(Dataset records)
(** * Adaptive palette: symbol composition and gloss resolution

    A shallow embedding of the editing cells of the adaptive palette client
    ([ActionRemoveIndicatorCell.ts], [ActionPostModifierCell.ts],
    [CommandClearEncoding.ts], [ActionSearchGloss.ts]) and of the batch
    palette builder ([apps/palette-generator/paletteJsonGenerator.ts]),
    followed by the properties proved about them.

    Conventions.  A JavaScript string is modelled by the [string] of its
    UTF-8 bytes: an ASCII character is one [ascii], any other character is
    the two or three bytes of its encoding, so that U+00A0 is the bytes 194
    and 160 (what a string literal of this file holds when the character is
    typed in it).  White space is recognised in full, by code point
    ([Js.whiteSpaceCodePoints]); the regular expressions of the interpreted
    fragment are read byte by byte, which is exact on ASCII text.
    JavaScript integers are modelled as [Z] (exact; the rounding of IEEE
    doubles above 2^53 is not modelled), a thrown exception as the [Throw]
    branch of [Completion].  Arrays that the source shares and mutates in
    place live in an explicit store. *)

From Stdlib Require Import ZArith String Ascii List Bool Lia.
From stdpp Require Import base tactics option list strings gmap.

Local Open Scope string_scope.
Local Open Scope list_scope.
Local Open Scope Z_scope.

(** ** The host language *)

Module Js.

(** Exceptions raised by the engine itself, by the place that raises them. *)
Inductive EngineFault :=
| ReadOfUndefined (prop : string)   (* undefined.prop *)
| NotAFunction (prop : string)      (* x.prop(...) where x.prop is undefined *)
| NotIterable.                      (* for (... of undefined) *)

(** [Error] is [new Error(message)], thrown by the program; the two others
    are thrown by the engine. *)
Inductive JsError :=
| Error (message : string)
| TypeError (fault : EngineFault)
| SyntaxError (pattern : string).

Inductive Completion (A : Type) :=
| Normal (a : A)
| Throw (e : JsError).
Arguments Normal {A} a.
Arguments Throw {A} e.

#[global] Instance Completion_ret : MRet Completion := @Normal.

#[global] Instance Completion_bind : MBind Completion :=
  fun A B (k : A -> Completion B) (c : Completion A) =>
    match c with
    | Normal a => k a
    | Throw e => Throw e
    end.

Definition returns {A} (c : Completion A) : Prop := exists a, c = Normal a.

(** What the model leaves to the engine: the wording of the messages of its
    own exceptions, and regular expressions outside the fragment interpreted
    below ([RegExp]). *)
Class Engine := {
  faultMessage : EngineFault -> string;
  syntaxMessage : string -> string;
  hostRegExp : string -> Completion (string -> bool)
}.

(** [error.message] *)
Definition message `{Engine} (e : JsError) : string :=
  match e with
  | Error m => m
  | TypeError f => faultMessage f
  | SyntaxError p => syntaxMessage p
  end.

(** *** Arrays *)

(** [a[i]] for an integer [i]: [None] is [undefined]. *)
Definition index {A} (a : list A) (i : Z) : option A :=
  if i <? 0 then None else a !! Z.to_nat i.

(** The relative index of [Array.prototype.slice]: negative counts from the
    end, and the result is clamped to [0 .. len]. *)
Definition relativeIndex (len k : Z) : Z :=
  if k <? 0 then Z.max (len + k) 0 else Z.min k len.

(** [a.slice(start, end)]; [None] for [end] is an omitted argument. *)
Definition slice {A} (a : list A) (start : Z) (end_ : option Z) : list A :=
  let len := Z.of_nat (length a) in
  let k := relativeIndex len start in
  let final := match end_ with
               | None => len
               | Some e => relativeIndex len e
               end in
  take (Z.to_nat (final - k)) (drop (Z.to_nat k) a).

(** *** Characters *)

Definition code (c : ascii) : Z := Z.of_nat (nat_of_ascii c).

Definition between (lo hi : Z) (c : ascii) : bool :=
  (lo <=? code c) && (code c <=? hi).

Definition isDigit (c : ascii) : bool := between 48 57 c.

(** *** White space *)

(** The code points of WhiteSpace and LineTerminator, which are what
    [trim], [parseInt] and [Number] skip: TAB, LF, VT, FF, CR, SP, NBSP
    (U+00A0), the other space separators of Unicode (U+1680, U+2000 to
    U+200A, U+202F, U+205F, U+3000), LS (U+2028), PS (U+2029) and ZWNBSP
    (U+FEFF). *)
Definition whiteSpaceCodePoints : list Z :=
  [9; 10; 11; 12; 13; 32; 160; 5760;
   8192; 8193; 8194; 8195; 8196; 8197; 8198; 8199; 8200; 8201; 8202;
   8232; 8233; 8239; 8287; 12288; 65279].

Definition byte (n : Z) : ascii := ascii_of_nat (Z.to_nat n).

(** The UTF-8 bytes of a code point below U+10000. *)
Definition utf8 (cp : Z) : list ascii :=
  if cp <? 128 then [byte cp]
  else if cp <? 2048 then [byte (192 + cp / 64); byte (128 + cp mod 64)]
  else [byte (224 + cp / 4096); byte (128 + (cp / 64) mod 64); byte (128 + cp mod 64)].

(** [String.fromCodePoint(...cps)] *)
Definition fromCodePoint (cps : list Z) : string :=
  string_of_list_ascii (concat (utf8 <$> cps)).

(** The bytes are those of one white space character. *)
Definition isWhiteSpace (bytes : list ascii) : bool :=
  bool_decide (bytes ∈ utf8 <$> whiteSpaceCodePoints).

(** The number of bytes of the white space character that the text starts
    with; 0 if it starts with none. *)
Definition leadingWhiteSpace (s : list ascii) : nat :=
  match s with
  | c1 :: r1 =>
      if isWhiteSpace [c1] then 1%nat
      else match r1 with
           | c2 :: r2 =>
               if isWhiteSpace [c1; c2] then 2%nat
               else match r2 with
                    | c3 :: _ => if isWhiteSpace [c1; c2; c3] then 3%nat else 0%nat
                    | [] => 0%nat
                    end
           | [] => 0%nat
           end
  | [] => 0%nat
  end.

(** [String.prototype.trimStart]: the text from its first character that is
    not white space. *)
Fixpoint trimStart (s : list ascii) : list ascii :=
  match s with
  | [] => []
  | c1 :: r1 =>
      if isWhiteSpace [c1] then trimStart r1
      else match r1 with
           | [] => s
           | c2 :: r2 =>
               if isWhiteSpace [c1; c2] then trimStart r2
               else match r2 with
                    | [] => s
                    | c3 :: r3 =>
                        if isWhiteSpace [c1; c2; c3] then trimStart r3 else s
                    end
           end
  end.

(** [String.prototype.trimEnd]: the text up to its last character that is
    not white space.  A byte is kept unless nothing but white space follows
    from it on. *)
Fixpoint trimEnd (s : list ascii) : list ascii :=
  match s with
  | [] => []
  | c :: r =>
      match trimStart s with
      | [] => []
      | _ :: _ => c :: trimEnd r
      end
  end.

(** [String.prototype.trim] *)
Definition trim (s : string) : string :=
  string_of_list_ascii (trimEnd (trimStart (list_ascii_of_string s))).

Definition isLineTerminator (c : ascii) : bool :=
  (code c =? 10) || (code c =? 13).

(** The class [\w]: letters, digits and the underscore. *)
Definition isWordChar (c : ascii) : bool :=
  between 97 122 c || between 65 90 c || isDigit c || (code c =? 95).

(** *** parseInt *)

(** A Number that came out of [parseInt]. *)
Inductive JsInt :=
| NaN
| Int (z : Z).

Definition isNaN (n : JsInt) : bool :=
  match n with
  | NaN => true
  | Int _ => false
  end.

Definition digitValue (c : ascii) : option Z :=
  if isDigit c then Some (code c - 48)
  else if between 97 122 c then Some (code c - 87)
  else if between 65 90 c then Some (code c - 55)
  else None.

Definition radixDigit (R : Z) (c : ascii) : option Z :=
  match digitValue c with
  | Some d => if d <? R then Some d else None
  | None => None
  end.

(** The longest prefix of radix-[R] digits, as a number; [acc] is [None]
    until a digit has been read. *)
Fixpoint parseDigits (R : Z) (acc : option Z) (s : list ascii) : option Z :=
  match s with
  | [] => acc
  | c :: r =>
      match radixDigit R c with
      | Some d => parseDigits R (Some (R * default 0 acc + d)) r
      | None => acc
      end
  end.

(** [parseInt(s)] with no radix argument: leading white space, a sign, an
    optional [0x] prefix, then digits up to the first character that is not
    one. *)
Definition parseInt (s : string) : JsInt :=
  let S0 := trimStart (list_ascii_of_string s) in
  let '(sign, S1) := match S0 with
                     | "-"%char :: r => (-1, r)
                     | "+"%char :: r => (1, r)
                     | _ => (1, S0)
                     end in
  let '(R, S2) := match S1 with
                  | "0"%char :: "x"%char :: r => (16, r)
                  | "0"%char :: "X"%char :: r => (16, r)
                  | _ => (10, S1)
                  end in
  match parseDigits R None S2 with
  | None => NaN
  | Some v => Int (sign * v)
  end.

(** *** Regular expressions: the fragment the model interprets *)

Inductive Node :=
| NChar (c : ascii)   (* a pattern character, matching itself *)
| NAny                (* [.] *)
| NWordB.             (* [\b] *)

(** SyntaxCharacter: [^ $ \ . * + ? ( ) [ ] { } |] *)
Definition isSyntaxCharacter (c : ascii) : bool :=
  bool_decide (code c ∈ [94; 36; 92; 46; 42; 43; 63; 40; 41; 91; 93; 123; 125; 124]).

(** A pattern made of [\b], [.] and pattern characters; any other use of a
    syntax character is outside the fragment. *)
Fixpoint parsePattern (p : list ascii) : option (list Node) :=
  match p with
  | [] => Some []
  | "\"%char :: "b"%char :: r => cons NWordB <$> parsePattern r
  | "."%char :: r => cons NAny <$> parsePattern r
  | c :: r => if isSyntaxCharacter c then None else cons (NChar c) <$> parsePattern r
  end.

» Task statement
Begin at the first line of the records above and quote every line verbatim through the one that contains "doubles above 2^53".

» Task output
(** * Adaptive palette: symbol composition and gloss resolution

    A shallow embedding of the editing cells of the adaptive palette client
    ([ActionRemoveIndicatorCell.ts], [ActionPostModifierCell.ts],
    [CommandClearEncoding.ts], [ActionSearchGloss.ts]) and of the batch
    palette builder ([apps/palette-generator/paletteJsonGenerator.ts]),
    followed by the properties proved about them.

    Conventions.  A JavaScript string is modelled by the [string] of its
    UTF-8 bytes: an ASCII character is one [ascii], any other character is
    the two or three bytes of its encoding, so that U+00A0 is the bytes 194
    and 160 (what a string literal of this file holds when the character is
    typed in it).  White space is recognised in full, by code point
    ([Js.whiteSpaceCodePoints]); the regular expressions of the interpreted
    fragment are read byte by byte, which is exact on ASCII text.
    JavaScript integers are modelled as [Z] (exact; the rounding of IEEE
    doubles above 2^53 is not modelled), a thrown exception as the [Throw]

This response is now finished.